> **YOUR INSTRUCTIONS**: Using the records below, write out again exactly the lines that begin at the line containing "([utils/market_hours.go]), market data" and end at the line containing "The state is", and no other lines.

> **EXCERPTED DATA**:
(* ===== verification/RuleHandler.v ===== *)
(** * From a matched event to a trade signal

    [rules-engine/internal/consumer] and what it calls: market hours
    ([utils/market_hours.go]), market data and tick sizes
    ([consumer/market_data.go]), the table of trade signals
    ([repository/trade_signal_repository.go]), the order built for a match
    ([consumer/handler.go]) and the retrying consumer of news
    ([kafka/news_consumer.go]).  An instant is in nanoseconds.  The state is
    what the handler keeps; everything it reads from outside (clock, uuid,
    Redis, failures of the database) is the argument [env]. *)

From stdpp Require Import base tactics strings list gmap.
From Stdlib Require Import ZArith Lia SpecFloat Ascii.
From S2P Require Import Prelude GoFloat FloatRound FloatOrder GoStrings RuleModels ConfigStore.
From S2P Require Import Matcher RuleEngine GoTime.

Open Scope string_scope.
Open Scope list_scope.
Open Scope Z_scope.

(** ** Market hours *)

Record MarketHours := MkHours {
  OpenHour : Z; OpenMinute : Z; CloseHour : Z; CloseMinute : Z; Timezone : Z
}.

Definition DefaultMarketHours : MarketHours := MkHours 9 15 15 30 ist_offset.

(** [IsMarketOpenAt]. *)
Definition IsMarketOpenAt (mh : MarketHours) (t : Z) : bool :=
  let wd := weekday mh.(Timezone) t in
  if (wd =? 6) || (wd =? 0) then false
  else
    let currentMinutes := minute_of_day mh.(Timezone) t in
    let openMinutes := mh.(OpenHour) * 60 + mh.(OpenMinute) in
    let closeMinutes := mh.(CloseHour) * 60 + mh.(CloseMinute) in
    (openMinutes <=? currentMinutes) && (currentMinutes <=? closeMinutes).

(** [isWithinTradeWindow]. *)
Definition isWithinTradeWindow (now : Z) (windowStart windowEnd : string) : bool :=
  if String.eqb windowStart "" || String.eqb windowEnd "" then true
  else
    match parseHHMM windowStart, parseHHMM windowEnd with
    | Some (sh, sm), Some (eh, em) =>
      let nowMins := minute_of_day ist_offset now in
      (sh * 60 + sm <=? nowMins) && (nowMins <=? eh * 60 + em)
    | _, _ => true
    end.

(** ** Market data *)

Module MarketDataResult.
Record t := mk {
  LTP : f64;
  PrevClose : f64;
  TickSize : f64;
  PercentChange : f64;
  Exchange : string;
  Token : Z
}.
End MarketDataResult.

(** The fields decoded from the stored JSON. *)
Record RawMarketData := MkRaw {
  raw_ltp : f64; raw_prev_close : f64; raw_tick_size : f64; raw_percent_change : f64
}.

(** What [GET] gives: an error (a missing key included), or a value that decoded
    or did not. *)
Inductive RedisReply := RedisErr | RedisValue (raw : option RawMarketData).

(** [strings.TrimSuffix]. *)
Definition TrimSuffix (s suffix : string) : string :=
  let n := String.length s in
  let k := String.length suffix in
  if (k <=? n)%nat && String.eqb (String.substring (n - k) k s) suffix then String.substring 0 (n - k) s else s.

Definition market_key (exch : string) (token : Z) : string :=
  ("market:" ++ exch ++ ":" ++ Itoa token)%string.

(** One exchange of the loop of [getMarketDataFromRedis]. *)
Definition fetch_exchange (redis : string -> RedisReply) (stock : StockData.t) (exch : string)
    : option MarketDataResult.t :=
  let token := if String.eqb exch "nse" then stock.(StockData.NSECode)
               else stock.(StockData.BSECode) in
  if token <=? 0 then None
  else
    match redis (market_key exch token) with
    | RedisValue (Some raw) =>
      if fle raw.(raw_ltp) fzero then None
      else if fle raw.(raw_tick_size) fzero then None
      else Some (MarketDataResult.mk raw.(raw_ltp) raw.(raw_prev_close) raw.(raw_tick_size)
                   raw.(raw_percent_change) exch token)
    | _ => None
    end.

(** [getMarketDataFromRedis]; [None] is the error. *)
Definition getMarketDataFromRedis (redis : string -> RedisReply) (stock : StockData.t)
    : option MarketDataResult.t :=
  let exchangeLower := TrimSuffix (ToLower stock.(StockData.Exchange)) "_eq" in
  let exchanges := if String.eqb exchangeLower "bse" then ["bse"; "nse"] else ["nse"; "bse"] in
  head (omap (fetch_exchange redis stock) exchanges).

Definition tick_scale : f64 := of_Z (10 ^ 8).
Lemma any_square_off_hides_position_witness :
  (sqlGetOpenOrders 0 (mkTable (<[1%N := sample_position]> ∅) [])).2 = inr [sample_position] /\
  sample_position ∉ ([] : list Order.t).
Proof.
  split; [vm_compute; reflexivity|].
  apply (any_square_off_hides_position 0 sample_table sample_position sample_rejected_exit []);
    [exists 2%N|split_and!|split|..]; vm_compute; reflexivity.
Defined.

Definition sample_exited : Order.t :=
  sample_position <| Order.IsPaperTrade := true |> <| Order.PaperExitPrice := Some (of_Z 110) |>
    <| Order.PaperPnL := Some (of_Z 100) |>.

Lemma first_exit_wins_witness :
  exists o', (runStatements [(5%Z, SPaperTradeExit 1 (of_Z 90) (fneg (of_Z 100)));
                             (6%Z, SCancelOfStrategy "S1" "U1")]
                (mkTable (<[1%N := sample_exited]> ∅) [])).(rows) !! 1%N = Some o' /\
    o'.(Order.PaperExitPrice) = Some (of_Z 110) /\ o'.(Order.PaperPnL) = Some (of_Z 100).
Proof. apply (first_exit_wins _ _ 1%N sample_exited); vm_compute; reflexivity. Defined.
(* ===== verification/Signals.v ===== *)
(** * Trade signals

    [trade-execution/internal/models/execution.go] and [multi_level.go]: what the
    rules engine sends and what the execution service is asked to protect. *)

From stdpp Require Import base strings list.
From Stdlib Require Import ZArith.
From S2P Require Import Prelude GoFloat GoStrings Orders OCOTypes.

Open Scope string_scope.
Open Scope go_scope.

(** [MultiLevelExitLevel]: percentages of the entry price and of the position. *)
Record MultiLevelExitLevel : Type := mkLevel {
  LevelNum : Z;
  PricePct : f64;
  QtyPct : f64
}.

Module TradeSignal.
Record t : Type := mk {
  OrderID : string;
  UserID : string;
  StrategyID : string;
  StrategyName : string;
  EventID : string;
  StockCode : Z;
  Symbol : string;
  Exchange : string;
  OrderType : string;
  Quantity : Z;
  Price : f64;
  StopLoss : f64;
  TakeProfit : f64;
  MatchScore : f64;
  ImpactScore : Z;
  Sentiment : string;
  NewsCategory : string;
  Timestamp : Z;
  BearerToken : string;
  AppId : string;
  Source : string;
  StopLossType : string;
  StopLossPct : f64;
  TakeProfitPct : f64;
  TrailingSLPct : f64;
  TakeProfitType : string;
  MultiLevelSL : list MultiLevelExitLevel;
  MultiLevelTP : list MultiLevelExitLevel;
  ProductType : string;
  TradingMode : string;
  CurrentPctChange : f64;
  MaxMonitorPrice : f64;
  AutoSquareOffTime : string
}.

#[global] Instance eta_signal : Eta t := fun s =>
  mk s.(OrderID) s.(UserID) s.(StrategyID) s.(StrategyName) s.(EventID) s.(StockCode) s.(Symbol)
     s.(Exchange) s.(OrderType) s.(Quantity) s.(Price) s.(StopLoss) s.(TakeProfit) s.(MatchScore)
     s.(ImpactScore) s.(Sentiment) s.(NewsCategory) s.(Timestamp) s.(BearerToken) s.(AppId)
     s.(Source) s.(StopLossType) s.(StopLossPct) s.(TakeProfitPct) s.(TrailingSLPct)
     s.(TakeProfitType) s.(MultiLevelSL) s.(MultiLevelTP) s.(ProductType) s.(TradingMode)
     s.(CurrentPctChange) s.(MaxMonitorPrice) s.(AutoSquareOffTime).
End TradeSignal.

(** The credentials an order carries, when all three parts are set. *)
Definition auth_of (o : Order.t) : option AuthContext :=
  match o.(Order.BearerToken), o.(Order.AppId), o.(Order.Source) with
  | Some b, Some a, Some s => Some (mkAuth o.(Order.UserID) a s b)
  | _, _, _ => None
  end.

(** [safePrice]. *)
Definition safePrice (p : option f64) : f64 := default fzero p.

(** What is left to do for an order after it was executed: the closures the
    signal processor hands to the price monitor, by what they captured. *)
Inductive AfterFill : Type :=
  | AfMultiLevel (signal : TradeSignal.t)
  | AfTrailing (signal : TradeSignal.t)
  | AfFixed (signal : TradeSignal.t).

> **SOLUTION**:
    ([utils/market_hours.go]), market data and tick sizes
    ([consumer/market_data.go]), the table of trade signals
    ([repository/trade_signal_repository.go]), the order built for a match
    ([consumer/handler.go]) and the retrying consumer of news
    ([kafka/news_consumer.go]).  An instant is in nanoseconds.  The state is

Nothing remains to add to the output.